The big question everyone has been asking this week . . . Where were you on September 11, 2001?? 
Twin Towers & the Statue of Liberty from the Empire State Building 1999

I remember growing up and hearing adults talk about where they were when they found out Kennedy had been shot or even when they heard Pearl Harbor had been bombed.  Honestly, I don't think it ever occurred to me I would live through an event of that magnitude. 

The whole world changed that day . . . my world changed that day. 

I had just started my sophomore year at the University of Tennessee at Chattanooga.  My first class was an 8am tennis class (don't faint that I was being semi-athletic).  I was playing with my friend Jessica when we noticed all the construction workers working on a nearby on-campus apartment complex (Boling Apts) had stopped and were gathered around the truck listening to the radio.  One of my classmates asked them what was going on and the rumor quickly spread that a plane had hit the World Trade Center. 

I'm pretty sure my initial reaction was laughter in disbelief.  I actually remember stating, "That is ridiculous!!!  How do you miss (seeing) the tallest building in New York!?!?"  Obviously it had to be some crazy accident with some tiny plane.  We left the courts a little early to run to the nearby gym to see the news on tv.  Dozens of students crowded around the little tvs in the gym . . . all staring with our mouths gaping wide open in utter disbelief at what we were seeing.  The second plane hit the other tower . . .

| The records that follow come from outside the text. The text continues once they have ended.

(** ** Callers and the early exit at V *)

(** The caller that stops at the first [TX_STREAM_FINISHED] ends where the
    caller that feeds every fragment ends, or it stops at a fragment that
    ends at or inside V, from where the fragments behind lead to the same
    end. *)
Lemma terminal_or_early : forall fragments ctx flags cF,
  fragments <> [] ->
  txStreamFeed ctx fragments flags = Some (TX_STREAM_FINISHED, cF) ->
  txStreamFeedTerminal ctx fragments flags = Some (TX_STREAM_FINISHED, cF) \/
  exists pre post c,
    fragments = pre ++ post /\ pre <> [] /\ post <> [] /\
    txStreamFeedTerminal ctx fragments flags = Some (TX_STREAM_FINISHED, c) /\
    currentField c = TX_RLP_V /\ workBuffer c = [] /\
    flength (v (tx c)) = 0 /\
    txStreamFeed c post flags = Some (TX_STREAM_FINISHED, cF).
Proof.
  induction fragments as [|f rest IH]; intros ctx flags cF Hne E; [congruence|].
  destruct rest as [|g rest].
  - left. simpl in *.
    destruct (txStreamProcess ctx f flags) as [[[] c]|]; exact E.
  - change (txStreamFeed ctx (f :: g :: rest) flags) with
      (match txStreamProcess ctx f flags with
       | None => None
       | Some (TX_STREAM_FAULT, c) => Some (TX_STREAM_FAULT, c)
       | Some (_, c) => txStreamFeed c (g :: rest) flags
       end) in E.
    change (txStreamFeedTerminal ctx (f :: g :: rest) flags) with
      (match txStreamProcess ctx f flags with
       | None => None
       | Some (TX_STREAM_PROCESSING, c) =>
           txStreamFeedTerminal c (g :: rest) flags
       | Some (s, c) => Some (s, c)
       end).
    destruct (txStreamProcess ctx f flags) as [[s1 c1]|] eqn:E1;
      [| discriminate E].
    destruct s1.
    + destruct (IH c1 flags cF ltac:(discriminate) E)
        as [H | (pre & post & c & H1 & H2 & H3 & H4 & H5)].
      * left. exact H.
      * right. exists (f :: pre), post, c.
        split; [rewrite H1; reflexivity|].
        split; [discriminate|]. split; [exact H3|].
        split; [exact H4 | exact H5].
    + right. exists [f], (g :: rest), c1.
      split; [reflexivity|]. split; [discriminate|]. split; [discriminate|].
      split; [reflexivity|].
      pose proof (process_status _ _ _ _ _ E1 ltac:(discriminate)) as Hm.
      simpl in Hm. destruct Hm as [Hd | (M1 & M2 & M3)].
      * rewrite (feed_at_done c1 g rest flags Hd) in E. discriminate E.
      * repeat (split; [assumption|]). exact E.
    + discriminate E.
Qed.
(** * FORGE.ObjectRenderer: a shallow embedding of [src/render/ObjectRenderer.js]

    The renderer keeps a list of hotspot objects, a three.js scene holding
    their meshes, and a two-field cache (last viewport, last view type) that
    gates material replacement.  JavaScript objects that the code mutates
    through references (meshes, three.js materials, the scene) live in an
    explicit heap; calls into collaborators (the renderer facility, the WebGL
    renderer, the view, the picking manager) are recorded in a call log. *)

From Stdlib Require Import ZArith QArith.
From stdpp Require Import base list strings.

(** ** References into the heap *)

Definition MeshRef := nat.
Definition MatRef := nat.
Definition SceneRef := nat.
Definition UniformsRef := nat.
Definition Camera := nat.
Definition RenderTarget := nat.

(** ** three.js objects, as far as the renderer touches them *)

Module THREE.

Inductive Side := FrontSide | BackSide | DoubleSide.

Module Material.
    (** [program = None] is JavaScript's [undefined]: the material has not
        been compiled to a shader program yet. *)
Record t := mk {
      program : option nat;
      side : Side;
      transparent : bool;
      opacity : Q;
      uniforms : UniformsRef
    }.
Definition set_side (v : Side) (m : t) : t :=
      mk (program m) v (transparent m) (opacity m) (uniforms m).
Definition set_transparent (v : bool) (m : t) : t :=
      mk (program m) (side m) v (opacity m) (uniforms m).
Definition set_opacity (v : Q) (m : t) : t :=
      mk (program m) (side m) (transparent m) v (uniforms m).
End Material.

Module Mesh.
    (** [pickingColor] is [mesh.userData.pickingColor]; [None] before it is
        assigned.  [material] is a reference: several meshes may share one
        material object.  [parent] is the container the mesh is a child of,
        [None] for [null]. *)
Record t := mk {
      id : Z;
      pickingColor : option Z;
      frustumCulled : bool;
      material : MatRef;
      parent : option SceneRef
    }.
Definition set_pickingColor (v : Z) (m : t) : t :=
      mk (id m) (Some v) (frustumCulled m) (material m) (parent m).
Definition set_frustumCulled (v : bool) (m : t) : t :=
      mk (id m) (pickingColor m) v (material m) (parent m).
Definition set_material (v : MatRef) (m : t) : t :=
      mk (id m) (pickingColor m) (frustumCulled m) v (parent m).
Definition set_parent (v : option SceneRef) (m : t) : t :=
      mk (id m) (pickingColor m) (frustumCulled m) (material m) v.
End Mesh.

Module Scene.
    (** A container of the scene graph (a scene, or any object that has
        children).  [children = None] is [null] (written by [destroy]). *)
Record t := mk { children : option (list MeshRef) }.
End Scene.

End THREE.

(** ** The heap *)

Record Heap := mkHeap {
  meshes : MeshRef -> THREE.Mesh.t;
  materials : MatRef -> THREE.Material.t;
  scenes : SceneRef -> THREE.Scene.t;
  next_scene : SceneRef
}.

Definition upd {A : Type} (f : nat -> A) (r : nat) (v : A) : nat -> A :=
  fun r' => if decide (r' = r) then v else f r'.

Definition update_mesh (r : MeshRef) (f : THREE.Mesh.t -> THREE.Mesh.t) (h : Heap) : Heap :=
  mkHeap (upd (meshes h) r (f (meshes h r))) (materials h) (scenes h) (next_scene h).

Definition update_material (r : MatRef) (f : THREE.Material.t -> THREE.Material.t) (h : Heap) : Heap :=
  mkHeap (meshes h) (upd (materials h) r (f (materials h r))) (scenes h) (next_scene h).

Definition update_scene (r : SceneRef) (f : THREE.Scene.t -> THREE.Scene.t) (h : Heap) : Heap :=
  mkHeap (meshes h) (materials h) (upd (scenes h) r (f (scenes h r))) (next_scene h).

(** [new THREE.Scene()]: a fresh scene with no children. *)
Definition new_Scene (h : Heap) : SceneRef * Heap :=
  (next_scene h,
   mkHeap (meshes h) (materials h)
          (upd (scenes h) (next_scene h) (THREE.Scene.mk (Some [])))
          (S (next_scene h))).

(** [mesh.material], dereferenced. *)
Definition mesh_material (h : Heap) (mesh : MeshRef) : THREE.Material.t :=
  materials h (THREE.Mesh.material (meshes h mesh)).

(** [object.mesh.id], for a mesh reference. *)
Definition mesh_id (h : Heap) (mesh : MeshRef) : Z := THREE.Mesh.id (meshes h mesh).

(** ** FORGE data *)

Module FORGE.

  (** [FORGE.ViewType]: the [UNDEFINED] sentinel, the rectilinear projection
      and the other projection kinds. *)
Inductive ViewType := UNDEFINED | RECTILINEAR | OtherProjection (name : string).

#[global] Instance ViewType_eq_dec : EqDecision ViewType.
  Proof. solve_decision. Defined.

Module View.
Record t := mk { type : ViewType }.
End View.

Module Viewport.
    (** [ident] is the JavaScript object identity (what [===] compares),
        [uid] the [uid] property, [view_current] is [viewport.view.current]
        and [camera_main] is [viewport.camera.main]. *)
Record t := mk {
      ident : nat;
      uid : string;
      view_current : View.t;
      camera_main : Camera
    }.
End Viewport.

Module HotspotMaterial.
Inductive types := GRAPHICS | Textured (name : string).

#[global] Instance types_eq_dec : EqDecision types.
    Proof. solve_decision. Defined.

    (** [threeSide] is the value returned by [getThreeSide()]. *)
Record t := mk {
      type : types;
      transparent : bool;
      opacity : Q;
      threeSide : THREE.Side
    }.
End HotspotMaterial.

Module Object3D.
Record t := mk {
      mesh : MeshRef;
      material : HotspotMaterial.t;
      ready : bool;
      interactive : bool
    }.
End Object3D.

Module Viewer.
    (** [getMaterialForView] is [viewer.renderer.getMaterialForView] and
        [activeViewport] is [viewer.story.scene.activeViewport] ([None] for
        [null]). *)
Record t := mk {
      getMaterialForView : ViewType -> string -> bool -> MatRef;
      activeViewport : option Viewport.t
    }.
End Viewer.

Module Picking.
(** The manager is built from [this._viewer], which is nullable. *)
Record t := mk { viewer : option Viewer.t }.
End Picking.

End FORGE.

Import FORGE.

(** ** The renderer instance *)

Module ObjectRenderer.
(** Every field is nullable: [destroy] writes [null] into them. *)
Record t := mk {
  _viewer : option Viewer.t;
  _scene : option SceneRef;
  _objects : option (list Object3D.t);
  _lastViewport : option Viewport.t;
  _lastViewType : ViewType;
  _picking : option Picking.t
}.
Definition set_scene (v : option SceneRef) (r : t) : t :=
  mk (_viewer r) v (_objects r) (_lastViewport r) (_lastViewType r) (_picking r).
Definition set_objects (v : option (list Object3D.t)) (r : t) : t :=
  mk (_viewer r) (_scene r) v (_lastViewport r) (_lastViewType r) (_picking r).
Definition set_lastViewport (v : option Viewport.t) (r : t) : t :=
  mk (_viewer r) (_scene r) (_objects r) v (_lastViewType r) (_picking r).
Definition set_lastViewType (v : ViewType) (r : t) : t :=
  mk (_viewer r) (_scene r) (_objects r) (_lastViewport r) v (_picking r).
Definition set_picking (v : option Picking.t) (r : t) : t :=
  mk (_viewer r) (_scene r) (_objects r) (_lastViewport r) (_lastViewType r) v.
Definition set_viewer (v : option Viewer.t) (r : t) : t :=
  mk v (_scene r) (_objects r) (_lastViewport r) (_lastViewType r) (_picking r).
End ObjectRenderer.

Import ObjectRenderer.

(** ** Calls into collaborators

    [j] is the loop counter of [render]: the call is issued while
    [this._objects[j]] is reconciled.  Only the call is recorded: what the
    collaborator does on its side (the WebGL renderer attaching a program to
    the materials it compiles, say) is not described, and the properties of
    one [render] hold for whatever world it starts in. *)
Inductive Call :=
| NewPicking
| GetMaterialForView (j : nat) (viewType : ViewType) (shaderType : string) (transparent : bool)
| UpdateUniforms (j : nat) (view : View.t) (uniforms : UniformsRef)
| WebGLCompile (scene : SceneRef) (camera : Camera)
| WebGLRender (scene : SceneRef) (camera : Camera) (target : RenderTarget)
| PickingRender (viewport : Viewport.t)
| PickingDestroy
| BaseObjectDestroy.

(** ** Methods as state transformers

    A method runs on a world (the instance and the heap) and either returns
    or throws; both outcomes carry the world as it was left and the calls
    issued so far. *)

Record World := mkWorld { this : ObjectRenderer.t; heap : Heap }.

(** The only exception the code can raise by itself: a property access on
    [null]; [what] names the expression that was [null]. *)
Inductive Error := TypeError (what : string).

That is about the time I lost it.  I was suddenly horrified that my mother and grandmother and several of my friends were all there stuck in the city while this was happening.  I literally ran (and I don't run) across campus to my apartment, pausing only to exchange information from my frantic classmates and friends who were also trying to figure out what was going on or locate family and friends in the city. 

Luckily, I'm just crazy.  My mom and grandmother were NOT in New York but were safely back in Tennessee.  They had returned home several days before -- I really have no idea if I was in shock, if I really had not talked to my mom in a few days, or if I really don't pay attention to things (my husband would claim the latter), but I was soooo insanely relieved to hear my mom's voice on the phone and that they were out of the city that I started crying.  The rest of the day is a blur of tears and shock . . . eyes glued to the television; I couldn't move.  A third plane hit the Pentagon.  A fourth plane crashed into a field (which I remember wondering if we had shot it down).  When was it going to stop!?!? 

That night, I finally left my living room with my roomies to go to the Pres House like we did every Tuesday night.  The large room was filled with zombie-like students . . . all still in shock.  Instead of having our usual Bible study, we watched President Bush address the nation on the projector.  We cried and hugged some more.  Actually, that is what I remember most about that whole week . . . the shock, the crying, and the hugging!!!  I grew up in a hug-friendly environment, but suddenly everyone was hugging . . . reaching out. 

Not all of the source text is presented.